I am fascinated by Jiang’s characterization of the pre-Qin inherited texts according to the humaneness-justice framework. Importantly, as discussed above, it helps bring out connections and tensions between, as well as within, the texts under consideration. For example, it highlights how the different thinkers thought about human inclinations, relationships, and interactions with others at the personal and socio-political level. Across the texts considered, the different thinkers lean more heavily toward the view that our relationships with significant others, and those with generalized others, are not merely different in degree but different in kind. This helps explain why most of the views considered in Origins align more closely with the impartialist orientation. Through careful analysis of the inherited texts, commentaries, and scholarly literature, Origins illuminates the texts’ different conceptions of selfhood, of our interdependencies as human beings, and whether and how to harness some basic aspects of the human condition to make for a better life together.

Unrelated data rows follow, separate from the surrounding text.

(** POST /api/settings/bug-reports; [body]: None where it is no JSON. *)
Definition handleBugSettings (env : BugEnv) (session : option Session) (tenant : option Tenant) (body : option jsval) (now : Z) (s : BugState) : BugState * BugAnswer :=
  match requireTenantPermission (TwoFactor.core (bs_accounts s)) session tenant "settings", session, tenant with
  | Some denied, _, _ => (s, BRefused denied)
  | None, Some who, Some t =>
      match body with
      | None => (s, BRefused (Guard.mkRefusal "The request body must be JSON" 400))
      | Some body =>
          match js_get body "enabled" with
          | JsBool enabled =>
              if enabled && negb (is_Some_b (bugReportRepository env)) then (s, BRefused (Guard.mkRefusal "Automatic bug reports are not set up on this platform" 409))
              else if enabled && negb (says BUG_REPORT_TERMS_VERSION (js_get body "acceptTerms")) then
                (s, BRefused (Guard.mkRefusal ("Accept the Automatic Bug Report Terms (version " +:+ BUG_REPORT_TERMS_VERSION +:+ ") to turn this on") 400))
              else
                (mkBugState (on_bug_db (setBugReportsEnabled (t_id t) enabled now) (bs_world s))
                   (writeAuditLog (mkAudit (Some (t_id t)) (user_id who) "settings.bug_reports" (Some (if enabled then "on, terms " +:+ BUG_REPORT_TERMS_VERSION +:+ " accepted" else "off"%string)))
                      (touch_tenant (t_id t) now (bs_accounts s))), BSaved enabled)
          | _ => (s, BRefused (Guard.mkRefusal "enabled must be true or false" 400))
          end
      end
  | None, _, _ => (s, BRefused NOT_SIGNED_IN)
  end.

(** ** The list of problems *)

Record ListedIssue : Type := mkListed { li_issue : WorkstationIssue; li_has_log : bool; li_report : option BugReport }.
Definition newest_issue (a b : WorkstationIssue) : Z :=
  let d := i_created_at (wi_issue b) - i_created_at (wi_issue a) in if d =? 0 then i_occurred_at (wi_issue b) - i_occurred_at (wi_issue a) else d.
(** [limit]: the whole part of a finite number. *)
Definition listed_limit (limit : Z) : nat := Z.to_nat (Z.min (Z.max (if limit =? 0 then 1 else limit) 1) MAX_ISSUES_LISTED).
Definition listWorkstationIssues (w : BugWorld) (tenantId : string) (limit : Z) : list ListedIssue :=
  List.map (fun i => mkListed i (is_Some_b (wi_log i)) (wi_signature i ≫= fun sig => js_find (fun r => String.eqb (bg_signature r) sig) (bw_reports w)))
    (take (listed_limit limit) (js_sort newest_issue (List.filter (fun i => String.eqb (i_tenant_id (wi_issue i)) tenantId) (id_issues (bw_db w))))).

Record BugSettings : Type := mkBugSettings { st_enabled : bool; st_available : bool; st_repository : option string; st_termsVersion : string; st_acceptedTermsVersion : option string; st_termsAcceptedAt : option Z }.
Definition bug_settings (env : BugEnv) (w : BugWorld) (tenantId : string) : BugSettings :=
  let o := js_find (is_org tenantId) (id_orgs (bw_db w)) in
  mkBugSettings (match o with Some o => bo_enabled o | None => false end) (is_Some_b (bugReportRepository env)) (bugReportRepository env) BUG_REPORT_TERMS_VERSION (o ≫= bo_terms_version) (o ≫= bo_terms_accepted_at).

Definition ISSUE_ID : re := RBetween 1 64 (RClass (fun c => is_digit c || is_upper c || is_lower c || is_char "-" c)).

(** GET /api/workstation-issues; [limit]: the parameter as it is read. *)
Definition getIssues (env : BugEnv) (session : option Session) (tenant : option Tenant) (limit : option string) (s : BugState) : (list ListedIssue * BugSettings) + Guard.Refusal :=
  match requireTenantPermission (TwoFactor.core (bs_accounts s)) session tenant "settings", tenant with
  | Some denied, _ => inr denied
  | None, None => inr NOT_SIGNED_IN
  | None, Some t =>
      let n := match string_number (default "100"%string (limit ≫= nonempty)) with Some (NInt z) | Some (NFrac z) => z | None => 100 end in
      inl (listWorkstationIssues (bs_world s) (t_id t) n, bug_settings env (bs_world s) (t_id t))
  end.

(** GET /api/workstation-issues/log. *)
Definition getIssueLog (session : option Session) (tenant : option Tenant) (id : string) (s : BugState) : option string + Guard.Refusal :=
  match requireTenantPermission (TwoFactor.core (bs_accounts s)) session tenant "settings", tenant with
  | Some denied, _ => inr denied
  | None, None => inr NOT_SIGNED_IN
  | None, Some t =>
      if negb (re_test ISSUE_ID id) then inr (Guard.mkRefusal "id is not an issue id" 400)
      else match getWorkstationIssueLog (bw_db (bs_world s)) (t_id t) id with None => inr (Guard.mkRefusal "No such issue" 404) | Some log => inl log end
  end.

(** ** Runs *)

Inductive BugEvent : Type :=
| BE_report (e : IssueEvent) (now : Z)
| BE_settings (session : option Session) (tenant : option Tenant) (body : option jsval) (now : Z)
| BE_cron (outcomes : list Outcome) (now : Z).

Variable env : BugEnv.

Definition bug_step (s : BugState) (e : BugEvent) : BugState :=
  match e with
  | BE_report e now => mkBugState (on_bug_db (issue_step e now) (bs_world s)) (bs_accounts s)
  | BE_settings session tenant body now => fst (handleBugSettings env session tenant body now s)
  | BE_cron outcomes now => mkBugState (fst (fst (processBugReports env now outcomes (bs_world s)))) (bs_accounts s)
  end.
Definition bug_run (events : list BugEvent) (s : BugState) : BugState := foldl bug_step s events.


(** ** What leaves the platform *)

(** What may be said of a problem: its kind, its version and its masked text. *)
Definition masked_facts (i : WorkstationIssue) : BugFacts :=
  mkFacts (i_kind (wi_issue i)) (wi_version i) (redactProblemText (i_details (wi_issue i)))
    (sha256Hex (i_kind (wi_issue i) +:+ LF +:+ default ""%string (wi_version i) +:+ LF +:+ redactProblemText (i_details (wi_issue i)))).

(** A draft with the title and the summary of an answer the model gave to a question. *)
Definition wrote (question : jsval) (draft : BugDraft) : Prop :=
  exists w answer text v title summary, ai_run w question = Returns answer /\ modelText answer = Returns text /\ parseModelJson text = Returns v /\
    js_get v "title" = JsStr title /\ js_get v "summary" = JsStr summary /\ draft = mkDraft (cleanTitle title) (str_take MAX_SUMMARY_LENGTH (trim summary)).

Section Leaving.
(** The problems that may be spoken of, and the repository. *)
Variable P : WorkstationIssue -> Prop.
Variable repo : string.

















Definition triaged (i : WorkstationIssue) (candidates : list BugCandidate) (t : Triage) : Prop :=
  match t with T_existing c => c ∈ candidates | T_new draft by_ai => by_ai = true /\ wrote (ai_request (masked_facts i) candidates) draft end.









End Leaving.

(** Whatever is said, a run leaves the organizations as they are and starts no problem waiting. *)
Definition tables_hold (w w' : BugWorld) : Prop :=
  id_orgs (bw_db w') = id_orgs (bw_db w) /\ forall j, j ∈ id_issues (bw_db w') -> wi_state j = rp_pending -> j ∈ id_issues (bw_db w).
#[local] Instance tables_hold_order : PreOrder tables_hold.
Proof. split; [by split|]. intros w1 w2 w3 [O1 I1] [O2 I2]. split; [congruence|auto]. Qed.










(** ** Who agreed *)










Definition db_of (s : BugState) : IssueDb := bw_db (bs_world s).











End Texts.

(** ** Examples *)

#[local] Existing Instance bytes_crypto.
Definition bug_env : BugEnv := mkBugEnv true (Some "token"%string) (Some "acme/kiosk"%string).
Definition bug_tenant : Tenant := mkTenant "acme" "u1" "Acme" "acme" None active portal "" None None 0 None 0 0 stable 0 1 0 0 10 None None None 0.
Definition bug_owner : Session := mkSession "tok" "u1" (Some "acme"%string) org_admin 10000.
Definition bug_accounts : AccountDb := mkAccounts (on_tenants (fun _ => [bug_tenant]) empty_db) [] [] [] [] [] [] [].
Definition bug_start : BugState := mkBugState (mkBugWorld (mkIssueDb lab_devices lab_orgs []) [] [] [] 0) bug_accounts.

(** A model that is away, and a GitHub that takes every report as its issue 7. *)
Definition away (w : BugWorld) (q : jsval) : js_result jsval := Throws "no model".
Definition takes_all (w : BugWorld) (method url : string) : Z * js_result jsval :=
  (if String.eqb method "POST" then 201 else 200, Returns (JsObj [("number", JsInt 7); ("html_url", JsStr "https://github.com/acme/kiosk/issues/7"); ("state", JsStr "closed"); ("state_reason", JsStr "completed")]%string)).
Definition demo_bug_run := bug_run (chr 200) (fun _ => "{}"%string) (fun _ => Throws "no JSON") away takes_all bug_env.
Definition yes_body : option jsval := Some (JsObj [("enabled", JsBool true); ("acceptTerms", JsStr BUG_REPORT_TERMS_VERSION)]%string).
Definition no_body : option jsval := Some (JsObj [("enabled", JsBool false)]%string).
Definition boot_event (at_ : Z) (id : string) : BugEvent := BE_report (IE_boot (inl (lab_token "pc-1")) (failed_boot at_) id) (at_ + 10).
Definition settings_event (body : option jsval) (now : Z) : BugEvent := BE_settings (Some bug_owner) (Some bug_tenant) body now.

(** The first problem is listed before the organization agrees and is never reported;
    the second is; the third waits when the organization withdraws. *)
Definition bug_history : list BugEvent := [boot_event 1000 "i1"; settings_event yes_body 1020; boot_event 1100 "i2"; BE_cron [] 1200; boot_event 1300 "i3"; settings_event no_body 1400; settings_event yes_body 1500; BE_cron [] 1600].

Example history_sent :
  let s := demo_bug_run bug_history bug_start in
  length (bw_posts (bs_world s)) = 1%nat /\
  List.map (fun i => (i_id (wi_issue i), wi_state i)) (id_issues (db_of s)) = [("i1", rp_none); ("i2", rp_sent); ("i3", rp_none)]%string /\
  List.map bg_status (bw_reports (bs_world s)) = [bs_resolved] /\
  List.map au_action (audit_log (bs_accounts s)) = ["settings.bug_reports"; "settings.bug_reports"; "settings.bug_reports"]%string.
Proof. vm_compute. done. Qed.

However, I am concerned about how, at times, Origins gives the impression that, based on the texts, beginning with the Analects and culminating in the Hanfeizi, we are able to track a progressive trajectory of socio-political thought in pre-Qin China. The language sometimes implies that thinkers actively and knowingly engaged with the ideas of those before them, addressing specifically those matters according to the humaneness, justice, and personal freedom frameworks outlined in Origins. At points, Jiang’s discussion seemed to suggest that the thinkers themselves were working comfortably within this scheme, as for instance:

[Han Feizi] challenged the Confucian paradigm by poking holes in every aspect of the latter’s raison d’etre, especially the tensions between the personal and the political and between the familial and the political. In so doing, Han Feizi pushed the divergence between humaneness and justice we have first seen in the philosophical projects by Mozi and Mencius and continued by Laozi and the early fajia thinkers to its logical conclusion, a conclusion that would completely reject the Mencian project of humaneness while bringing the Mohist cause of universal justice to its statist and impartialist finish. (401; see also 154, 201, 223, 268).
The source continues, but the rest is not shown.